= Flash Point (Gilbert novel) =

1974 thriller novel by Michael Gilbert

First edition (UK)

Flash Point is a 1974 novel by the British author Michael Gilbert published in England by Hodder and Stoughton and in the United States by Harper & Row. It was Gilbert's 17th novel and undoubtedly written during the last days of the American Watergate scandal. Although none of the events in the book directly parallel those of Watergate, it begins with a banal legal matter and then escalates into a government cover-up and national scandal. The American edition has an apparent subtitle shown only on its copyright page: "A Harper Novel of Law and Lawlessness". Like a number of other works by Gilbert and his near contemporaries Victor Canning and Ross Thomas, it is less a standard novel of suspense than a political thriller about the amorality and subsequent lethal reactions of those in the highest government positions when confronted by seemingly trivial events that blossom uncontrollably into perceived challenges to their positions.

==Plot==
Written with Gilbert's usual urbane and understated style, the events mostly take place in and around London, as is customary in most of his books: in sundry law offices, courts, government offices, and gentlemen's clubs. Gilbert himself was a most Establishment figure, frequently writing about other Establishment figures, and was usually firmly on the side of England's police forces and shadowy (though lethal) Intelligent departments. But perhaps because of his many years of legal practice, he was also equally at home in filling his narratives with other types of characters: sleazy strip-club owners, tough and semi-crooked policemen, hard-bitten union officials, factory workers, relentless and unscrupulous Intelligent agents, and a wide variety of hard-boiled villains and crooks from small-time burglars and con men to gangster chieftains.

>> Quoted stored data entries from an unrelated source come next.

(** * unitip: the offer application handlers and the chat topics

    A shallow embedding of
    - [src/app/api/v1/offers/[offer_id]/apply/route.ts] (handlers [POST],
      [DELETE] and [PATCH] on the tables [offers] and [offer_applicants]),
    - the enums of [constants] ([ApplicantStatus], [OfferStatus]),
    - the topic derivation of the chat client
      ([src/app/chats/[userId]/page.tsx], component [Client]).

    A handler is a program over the database: every [await database...]
    of the source is one atomic storage operation ([dbop]); what the
    handler does between two of them is pure.  A program is run alone
    ([run]) or interleaved with another one ([interleave]). *)

From Stdlib Require Import String List ZArith Bool Lia PeanoNat Permutation.
Import ListNotations.
Open Scope string_scope.

Set Implicit Arguments.

(** ** The domain enums ([constants]) *)

Inductive ApplicantStatus := PENDING | ACCEPTED | ON_THE_WAY | DONE.

Definition ApplicantStatus_value (s : ApplicantStatus) : string :=
  match s with
  | PENDING => "pending"
  | ACCEPTED => "accepted"
  | ON_THE_WAY => "on_the_way"
  | DONE => "done"
  end.

Inductive OfferStatus := AVAILABLE | CLOSED.

Definition OfferStatus_value (s : OfferStatus) : string :=
  match s with
  | AVAILABLE => "available"
  | CLOSED => "closed"
  end.

(** A string is in the offer status vocabulary when it is the value of a
    member of [OfferStatus]. *)
Definition is_OfferStatus (s : string) : bool :=
  (s =? OfferStatus_value AVAILABLE) || (s =? OfferStatus_value CLOSED).

(** ** Requests *)

(** A JSON number.  The handlers only copy it into the store, so it is
    kept as an opaque integer code of the value. *)
Definition number := Z.

(** What a destructured field of the request body can be. *)
Inductive jsval :=
| JUndefined
| JNull
| JBool (b : bool)
| JNumber (n : number)
| JString (s : string)
| JArray
| JObject.

(** zod's name of the type it received, used in its default message. *)
Definition received (v : jsval) : string :=
  match v with
  | JUndefined => "undefined"
  | JNull => "null"
  | JBool _ => "boolean"
  | JNumber _ => "number"
  | JString _ => "string"
  | JArray => "array"
  | JObject => "object"
  end.

(** The seven fields both [POST] and [PATCH] destructure from the body;
    a field the body does not have is [JUndefined]. *)
Record Body := {
  raw_note : jsval;
  raw_destination_location : jsval;
  raw_pickup_location : jsval;
  raw_pickup_latitude : jsval;
  raw_pickup_longitude : jsval;
  raw_destination_latitude : jsval;
  raw_destination_longitude : jsval
}.

(** The same seven fields once the schema has accepted them; these are
    the values the handlers write. *)
Record Details := {
  note : string;
  destination_location : string;
  pickup_location : string;
  pickup_latitude : number;
  pickup_longitude : number;
  destination_latitude : number;
  destination_longitude : number
}.

(** What [verifyBearerToken] yields for a valid credential. *)
Record Authorization := { userId : string; role : string }.

(** A request as a handler sees it: the route parameter, the outcome of
    [verifyBearerToken] ([None]: no valid credential) and the outcome of
    [request.json()] followed by the destructuring ([None]: one of the
    two throws). *)
Record Request := {
  offer_id : string;
  authorization : option Authorization;
  json : option Body
}.

(** ** Responses *)

Record Issue := { path : string; message : string }.

(** The calls of [APIResponse] the handlers answer with. *)
Inductive Response :=
| respondWithSuccess (success : bool) (id : nat)
| respondWithBadRequest (errors : list Issue)
| respondWithUnauthorized
| respondWithForbidden (msg : string)
| respondWithNotFound (msg : string)
| respondWithConflict (msg : string)
| respondWithServerError.

Definition MSG_FORBIDDEN : string :=
  "Anda tidak memiliki akses untuk melakukan aksi ini!".
Definition MSG_OFFER_UNAVAILABLE : string :=
  "Offer tidak tersedia atau sudah berakhir!".
Definition MSG_ALREADY_APPLIED : string :=
  "Anda sudah mengajukan aplikasi untuk offer ini!".
Definition MSG_NOTHING_DELETED : string :=
  "Tidak ada data yang dihapus karena tidak ada aplikasi yang ditemukan.".
Definition MSG_APPLICATION_NOT_FOUND : string := "Aplikasi tidak ditemukan.".
Definition MSG_UPDATE_FAILED : string := "Gagal memperbarui aplikasi.".

(** ** Validation (the zod schemas) *)

(** [z.string({ required_error })] on one field. *)
Definition z_string (p required_error : string) (v : jsval)
  : string + Issue :=
  match v with
  | JString s => inl s
  | JUndefined => inr {| path := p; message := required_error |}
  | _ => inr {| path := p;
                message := "Expected string, received " ++ received v |}
  end.

(** [z.number({ required_error })] on one field; a parsed JSON body
    holds no NaN, so every number passes. *)
Definition z_number (p required_error : string) (v : jsval)
  : number + Issue :=
  match v with
  | JNumber n => inl n
  | JUndefined => inr {| path := p; message := required_error |}
  | _ => inr {| path := p;
                message := "Expected number, received " ++ received v |}
  end.

(** [z.string().min(1, msg)] on a value that is a string. *)
Definition z_min1 (p msg : string) (s : string) : list Issue :=
  if (String.length s <? 1)%nat then [{| path := p; message := msg |}] else [].

Definition issue_of {A} (r : A + Issue) : list Issue :=
  match r with inl _ => [] | inr i => [i] end.

(** [schema.safeParse] of [POST] and [PATCH]: the issues in the order of
    the schema's keys, or the accepted values when there is none. *)
Definition safeParse (b : Body) (oid : string) : Details + list Issue :=
  let n := z_string "note" "Catatan untuk pemesanan tidak boleh kosong!"
             (raw_note b) in
  let dl := z_string "destination_location"
              "Lokasi tujuan tidak boleh kosong!"
              (raw_destination_location b) in
  let pl := z_string "pickup_location"
              "Lokasi penjemputan tidak boleh kosong!"
              (raw_pickup_location b) in
  let pla := z_number "pickup_latitude"
               "Latitude lokasi penjemputan tidak boleh kosong!"
               (raw_pickup_latitude b) in
  let plo := z_number "pickup_longitude"
               "Longitude lokasi penjemputan tidak boleh kosong!"
               (raw_pickup_longitude b) in
  let dla := z_number "destination_latitude"
               "Latitude lokasi tujuan tidak boleh kosong!"
               (raw_destination_latitude b) in
  let dlo := z_number "destination_longitude"
               "Longitude lokasi tujuan tidak boleh kosong!"
               (raw_destination_longitude b) in
  let oi := z_min1 "offer_id" "Offer ID tidak boleh kosong!" oid in
  match n, dl, pl, pla, plo, dla, dlo, oi with
  | inl n', inl dl', inl pl', inl pla', inl plo', inl dla', inl dlo', [] =>
      inl {| note := n'; destination_location := dl';
             pickup_location := pl'; pickup_latitude := pla';
             pickup_longitude := plo'; destination_latitude := dla';
             destination_longitude := dlo' |}
  | _, _, _, _, _, _, _, _ =>
      inr (issue_of n ++ issue_of dl ++ issue_of pl ++ issue_of pla
           ++ issue_of plo ++ issue_of dla ++ issue_of dlo ++ oi)%list
  end.

(** The [offerId] schema of [DELETE] and [PATCH]. *)
Definition validate_offerId (oid : string) : list Issue :=
  z_min1 "offerId" "ID penawaran tidak boleh kosong!" oid.

(** ** The store *)

(** A row of [offers], with the columns the handlers read or write. *)
Record OfferRow := {
  o_id : string;
  offer_status : string;
  available_until : Z
}.

(** A row of [offer_applicants].  [id] is the key the store generates on
    insert; the seven request columns are grouped in [details]. *)
Record ApplicantRow := {
  id : nat;
  applicant_status : ApplicantStatus;
  details : Details;
  customer : string;
  offer : string
}.

(** The two tables, the next key the store hands out, and whether the
    schema (not among the sources) declares [(customer, offer)] unique
    on [offer_applicants]. *)
Record Db := {
  offers : list OfferRow;
  offer_applicants : list ApplicantRow;
  next_id : nat;
  unique_customer_offer : bool
}.

Definition is_application (c o : string) (r : ApplicantRow) : bool :=
  (customer r =? c) && (offer r =? o).

Definition is_open_offer (oid : string) (now : Z) (r : OfferRow) : bool :=
  (o_id r =? oid) && (offer_status r =? "available")
  && (now <? available_until r)%Z.

Definition set_offer_status (oid st : string) (r : OfferRow) : OfferRow :=
  if o_id r =? oid
  then {| o_id := o_id r; offer_status := st;
          available_until := available_until r |}
  else r.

Flash Point begins with Jonas Killey, an obscure but obstinate and somewhat truculent solicitor with a small practice in Wimbledon, attempting to bring charges against Will Dylan, a rising young politician, for what he purports to be the embezzlement of funds during Dylan's handling of the merger of two small labor unions several years before. The facts are obscure, the documentation equally obscure, the matter of no interest to anyone except Killey; the various Law Societies and associated bodies to whom he appeals for help in pursuing his claims are reluctant to take up the matter. The story unfolds through the points of view of various legal and political personalities, and little by little Killey succeeds in bringing the matter to wider public attention—at the cost of drawing into the picture a number of unscrupulous characters, communist trades union men apparently acting on his behalf, and an even more unscrupulous intelligence department's chief acting to discredit Killey and suppress the entire matter. Much of the ensuing book takes place in lawyer's chambers, magistrates' courts, newspaper offices, and the occasional meeting between high government officials, including the Prime Minister himself. By the time the book ends, the cover-up has become a newspaper sensation comparable to the Watergate scandal of that time in the United States and in the ensuing election the Prime Minister and his party are turned out of office. Unlike most other Gilbert books, however, all of the violence is of the non-lethal kind: people are threatened, roughed up, and actually beaten, but the only two fatalities in the story are inadvertent. There is, nevertheless, a sharp edge to the entire story that is entirely in keeping with what one of Gilbert's American editors said about him after his death in 2006, many years after the publication of Flash Point:

"He's not a hard-boiled writer in the classic sense, but there is a hard edge to him, a feeling within his work that not all of society is rational, that virtue is not always rewarded.". Such is the case in Flash Point, although Jonas Killey himself, the uncompromising instigator of so much national drama, ends up in surprisingly benign circumstances in totally different, non-legalist surroundings.

==Reception==
Newgate Callendar, the mystery critic of the New York Times, gave it a very favorable review, saying that:
Michael Gilbert's FLASH POINT (Harper & Row, $6.95) examines certain aspects of the British Parliamentary system and does not like what it sees. Gilbert, himself a lawyer, works up a situation where, in an effort to stop a legal case, the British Government steps in and subverts the basic rights of citizens. Gilbert poses big questions that carry the ethical problems straight up to the Prime Minister. The analogy to certain doings in the United States Government of recent vintage is not once mentioned, but obviously Gilbert had it on his mind. The ending of “Flash Point,” however, is a bit weak. It is as though Gilbert did not know exactly how to resolve the plot, and there is the sudden, unconvincing reversal of character of several key figures. Nevertheless a strong, well‐written book.